L’AfD sostiene infatti da tempo una linea molto critica nei confronti dell’assistenza militare a Kiev, chiede la rimozione delle sanzioni contro Mosca e punta a una ripresa dei rapporti economici con la Federazione russa.

Da Trump a Musk, gli applausi americani

Segnali di soddisfazione sono arrivati anche dagli Stati Uniti. Il presidente Donald Trump ha pubblicato su Truth Social un grafico con le proiezioni che mostravano l’AfD nettamente in testa, senza aggiungere commenti.

Più esplicito Elon Musk, che su X ha scritto «Gut gemacht», «ben fatto», congratulandosi con il partito. Ulrich Siegmund, il candidato che ha guidato l’AfD al miglior risultato della sua storia regionale, lo ha ringraziato pubblicamente per il sostegno.

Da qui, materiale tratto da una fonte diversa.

(** * DirectDriveBot: the ride marketplace state engine

    A shallow embedding of the tools of the taxi bot that touch the
    relational store (orders, driver offers, price negotiations, driver
    documents and ratings), and the properties the specification states
    about them.

    Modelling conventions.
    - A table is the list of its rows in insertion order; [select ... where]
      is [filter], [update ... set ... where] rewrites the matching rows in
      place, [insert] appends a row whose [id] is drawn from the table's
      serial sequence.
    - [text] columns are [string], [integer]/[serial] columns are [Z],
      nullable columns without a default are [option], [decimal] columns
      hold the text the code writes into them.  Columns with a default that
      the code never sets to null ([status], [rating], [isVerified], ...) are
      modelled without the null case.
    - JavaScript numbers received by the tools (ids, prices) are integers [Z];
      the only place where the code computes with fractions, the average
      rating, is modelled on IEEE binary64 with the Standard Library's
      [SpecFloat].
    - Every tool body runs inside [try { ... } catch]: a store operation that
      raises aborts the body and the tool returns its generic failure
      object.  An insert raises when a parameter of the call does not fit
      its column (an integer outside [int4], a price that overflows
      [decimal(8, 2)]), before a serial id is drawn, and when the row has a
      null in a [notNull()] column, after the id was drawn.
    - Rows are looked up and updated by integer ids that the caller passes.
      The model compares them as integers, so an id outside [int4] names no
      row; the real store raises on such a parameter instead.  What the
      store holds is of its column's type, so an id that names a row is
      within [int4]; a statement about an id that names no row says [int4]
      of it.
    - A tool is an input schema and an [execute]; the model of a tool is its
      [execute].  Enumerations of the schema are inductive types; the bound
      the schema of [rateRide] puts on the score is the predicate
      [rating_in_schema], which the statements about a call assume.
    - [now] is the timestamp the store and [new Date()] hand out during the
      call. *)

From Stdlib Require Import ZArith Lia.
From Stdlib Require Import Floats.SpecFloat.
From Stdlib Require Import Sorting.Sorted.
From stdpp Require Import base list strings pretty relations.

Open Scope Z_scope.

(** ** Schema (shared/schema) *)

Module passengers.
Record row := mk {
  id : Z;
  telegramId : string;
  firstName : string;
  phoneNumber : string;
  rating : string;
  totalRides : Z;
  createdAt : Z;
  updatedAt : Z;
}.
End passengers.

Module drivers.
Record row := mk {
  id : Z;
  telegramId : string;
  firstName : string;
  phoneNumber : string;
  rating : string;
  totalRides : Z;
  isOnline : bool;
  isVerified : bool;
  carModel : option string;
  carColor : option string;
  carNumber : option string;
  licenseStatus : string;
  vehicleStatus : string;
  createdAt : Z;
  updatedAt : Z;
}.
End drivers.

(** The [jsonb] payload of a document, as the upload tool's input schema
    shapes it. *)
Record DocumentData := mkDocumentData {
  number : string;
  issuedBy : string;
  issueDate : string;
  expiryDate : option string;
  additionalInfo : option string;
}.

Module driverDocuments.
Record row := mk {
  id : Z;
  driverId : Z;
  documentType : string;
  documentData : option DocumentData;
  status : string;
  rejectionReason : option string;
  createdAt : Z;
  updatedAt : Z;
}.
End driverDocuments.

Module orders.
Record row := mk {
  id : Z;
  passengerId : Z;
  fromAddress : string;
  toAddress : string;
  suggestedPrice : string;
  finalPrice : option string;
  status : string;
  acceptedDriverId : option Z;
  createdAt : Z;
  updatedAt : Z;
}.
End orders.

Module driverOffers.
Record row := mk {
  id : Z;
  orderId : Z;
  driverId : Z;
  offeredPrice : string;
  status : string;
  message : option string;
  createdAt : Z;
  updatedAt : Z;
}.
End driverOffers.

Module priceNegotiations.
Record row := mk {
  id : Z;
  orderId : Z;
  fromUserId : Z;
  fromUserType : string;
  toUserId : Z;
  toUserType : string;
  proposedPrice : string;
  status : string;
  createdAt : Z;
}.
End priceNegotiations.

Module ratings.
Record row := mk {
  id : Z;
  orderId : Z;
  fromUserId : Z;
  fromUserType : string;
  toUserId : Z;
  toUserType : string;
  rating : Z;
  comment : option string;
  createdAt : Z;
}.
End ratings.

(** ** The store *)

(** The next value of each table's [serial] sequence. *)
Record Sequences := mkSequences {
  seq_passengers : Z;
  seq_drivers : Z;
  seq_driverDocuments : Z;
  seq_orders : Z;
  seq_driverOffers : Z;
  seq_priceNegotiations : Z;
  seq_ratings : Z;
}.

Record DB := mkDB {
  tbl_passengers : list passengers.row;
  tbl_drivers : list drivers.row;
  tbl_driverDocuments : list driverDocuments.row;
  tbl_orders : list orders.row;
  tbl_driverOffers : list driverOffers.row;
  tbl_priceNegotiations : list priceNegotiations.row;
  tbl_ratings : list ratings.row;
  sequences : Sequences;
}.

(** ** Column types *)

(** [integer] and [serial] columns hold 32-bit integers. *)
Definition int4 (z : Z) : Prop := - 2 ^ 31 <= z < 2 ^ 31.

(** [decimal(8, 2)] holds eight digits, two of them after the point: an
    integer fits when it is below 10^6 in absolute value. *)
Definition decimal_8_2 (z : Z) : Prop := - 10 ^ 6 < z < 10 ^ 6.

#[global] Instance int4_dec (z : Z) : Decision (int4 z) :=
  decide (- 2 ^ 31 <= z < 2 ^ 31).

#[global] Instance decimal_8_2_dec (z : Z) : Decision (decimal_8_2 z) :=
  decide (- 10 ^ 6 < z < 10 ^ 6).

(** The parameters of an insert that come from the arguments of the call
    fit their columns: [integers] go to [integer] columns, [price] to a
    [decimal(8, 2)] column.  What a tool has read from the store and writes
    back is of its column's type already. *)
Definition parameters_fit (integers : list Z) (price : Z) : Prop :=
  Forall int4 integers /\ decimal_8_2 price.

(** ** Store operations: state passing with exceptions *)

Inductive outcome (A : Type) : Type :=
| Returned (a : A)
| Thrown.
Arguments Returned {A} a.
Arguments Thrown {A}.

Definition Store (A : Type) : Type := DB -> outcome A * DB.

Definition ret {A} (a : A) : Store A := fun db => (Returned a, db).

Definition bind {A B} (m : Store A) (k : A -> Store B) : Store B :=
  fun db =>
    match m db with
    | (Returned a, db') => k a db'
    | (Thrown, db') => (Thrown, db')
    end.

Definition throw {A} : Store A := fun db => (Thrown, db).

(** [try { body } catch (error) { return onError }]: what the body wrote
    before it raised stays written (the tools open no transaction). *)
Definition try_catch {A} (body : Store A) (onError : A) : Store A :=
  fun db =>
    match body db with
    | (Returned a, db') => (Returned a, db')
    | (Thrown, db') => (Returned onError, db')
    end.

Definition get {A} (f : DB -> A) : Store A := fun db => (Returned (f db), db).

Definition modify (f : DB -> DB) : Store unit := fun db => (Returned tt, f db).

Declare Scope store_scope.
Delimit Scope store_scope with store.
Notation "x <- m ;; k" := (bind m (fun x => k))
  (at level 100, m at next level, right associativity) : store_scope.
Notation "m ;;; k" := (bind m (fun _ => k))
  (at level 100, right associativity) : store_scope.
Open Scope store_scope.

(** [update t set f where p]. *)
Definition update_where {R} (p : R -> Prop) `{forall r, Decision (p r)}
    (f : R -> R) (rows : list R) : list R :=
  map (fun r => if decide (p r) then f r else r) rows.

(** [a left join b on ...]: every row of [a] with each row of [b] that
    matches it, or with null when none does. *)
Definition left_join {R S} (a : list R) (matching : R -> list S)
  : list (R * option S) :=
  a ≫= (fun r =>
    match matching r with
    | [] => [(r, None)]
    | ms => (fun s => (r, Some s)) <$> ms
    end).

Definition set_tbl_drivers (f : list drivers.row -> list drivers.row) (db : DB) : DB :=
  mkDB (tbl_passengers db) (f (tbl_drivers db)) (tbl_driverDocuments db)
       (tbl_orders db) (tbl_driverOffers db) (tbl_priceNegotiations db)
       (tbl_ratings db) (sequences db).

Definition set_tbl_passengers (f : list passengers.row -> list passengers.row) (db : DB) : DB :=
  mkDB (f (tbl_passengers db)) (tbl_drivers db) (tbl_driverDocuments db)
       (tbl_orders db) (tbl_driverOffers db) (tbl_priceNegotiations db)
       (tbl_ratings db) (sequences db).

Definition set_tbl_driverDocuments
    (f : list driverDocuments.row -> list driverDocuments.row) (db : DB) : DB :=
  mkDB (tbl_passengers db) (tbl_drivers db) (f (tbl_driverDocuments db))
       (tbl_orders db) (tbl_driverOffers db) (tbl_priceNegotiations db)
       (tbl_ratings db) (sequences db).

Definition set_tbl_orders (f : list orders.row -> list orders.row) (db : DB) : DB :=
  mkDB (tbl_passengers db) (tbl_drivers db) (tbl_driverDocuments db)
       (f (tbl_orders db)) (tbl_driverOffers db) (tbl_priceNegotiations db)
       (tbl_ratings db) (sequences db).

Definition set_tbl_driverOffers
    (f : list driverOffers.row -> list driverOffers.row) (db : DB) : DB :=
  mkDB (tbl_passengers db) (tbl_drivers db) (tbl_driverDocuments db)
       (tbl_orders db) (f (tbl_driverOffers db)) (tbl_priceNegotiations db)
       (tbl_ratings db) (sequences db).

Definition set_tbl_priceNegotiations
    (f : list priceNegotiations.row -> list priceNegotiations.row) (db : DB) : DB :=
  mkDB (tbl_passengers db) (tbl_drivers db) (tbl_driverDocuments db)
       (tbl_orders db) (tbl_driverOffers db) (f (tbl_priceNegotiations db))
       (tbl_ratings db) (sequences db).

Definition set_tbl_ratings (f : list ratings.row -> list ratings.row) (db : DB) : DB :=
  mkDB (tbl_passengers db) (tbl_drivers db) (tbl_driverDocuments db)
       (tbl_orders db) (tbl_driverOffers db) (tbl_priceNegotiations db)
       (f (tbl_ratings db)) (sequences db).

Anche l’ex ambasciatore americano in Germania Richard Grenell ha parlato di una «grande vittoria» e di «un nuovo giorno per la Germania». Il rapporto con gli ambienti trumpiani resta però complesso: nei mesi precedenti il voto il partito tedesco aveva cercato di ridimensionare alcuni contatti con il mondo Maga per evitare che una vicinanza troppo marcata agli Stati Uniti diventasse un elemento controverso nella campagna elettorale.

Le capitali europee si dividono

Di segno opposto la reazione del premier spagnolo Pedro Sánchez, secondo cui la minaccia estremista sta guadagnando terreno in Europa e nel mondo anche a causa della resa della destra tradizionale. Il capo del governo di Madrid ha presentato il risultato tedesco come un avvertimento per l’intero continente.

In Polonia, il viceministro degli Esteri Ignacy Niemczycki ha concentrato l’attenzione proprio sui rapporti tra AfD e Russia, sostenendo che il partito mette in discussione l’ordine europeo e che il suo rafforzamento potrebbe produrre conseguenze anche sulla futura politica estera tedesca.

Diverso il tono del premier slovacco Robert Fico, che ha invitato il governo di Berlino a non presentare la «guerra con la Russia» come una possibile risposta politica alla sconfitta subita dai partiti di governo.

Dalla Francia, il ministro degli Esteri Jean-Noël Barrot ha parlato invece di un programma dell’AfD che rappresenterebbe «un tradimento dello spirito europeo». Per Barrot, la priorità delle forze democratiche deve essere impedire la normalizzazione delle idee dell’estrema destra, senza però ignorare le ragioni sociali e politiche che alimentano la rabbia degli elettori.

Bardella invita a rispettare il voto

Una lettura differente è arrivata da Jordan Bardella, presidente del Rassemblement National, che pur mantenendo le distanze politiche prese negli ultimi anni dall’AfD ha invitato a rispettare la scelta degli elettori tedeschi.

Secondo Bardella, l’Unione europea avrebbe troppo spesso difficoltà ad accettare risultati popolari che non condivide. Il voto in Sassonia-Anhalt sarebbe quindi l’espressione di una rabbia, di una richiesta di cambiamento e della volontà di riaffermare il ruolo delle nazioni.

La co-presidente dei Verdi europei, Terry Reintke, ha invece sottolineato la necessità di difendere la democrazia dall’avanzata dell’estrema destra, attribuendo una parte della responsabilità politica al cancelliere Friedrich Merz e alla linea economica e sociale del governo.

Il problema ora è governare

La vittoria elettorale non consegna automaticamente il governo regionale all’AfD. Con 39 seggi su 83, il partito di Ulrich Siegmund resta senza maggioranza assoluta e deve trovare appoggi nel Parlamento di Magdeburgo.

Il nodo è soprattutto il comportamento del Bündnis Sahra Wagenknecht, che dispone di cinque seggi e potrebbe diventare determinante nella procedura per l’elezione del presidente del Land. Il tradizionale cordone sanitario dei partiti tedeschi contro l’AfD viene così sottoposto alla pressione più forte dalla nascita della formazione.

Il voto della Sassonia-Anhalt assume quindi una dimensione che supera ampiamente i confini regionali. La Germania deve affrontare la crescita di una forza capace ormai di superare il 40%, mentre le capitali europee guardano alle possibili conseguenze su difesa, rapporti con la Russia, sostegno all’Ucraina e tenuta degli equilibri politici dell’Unione.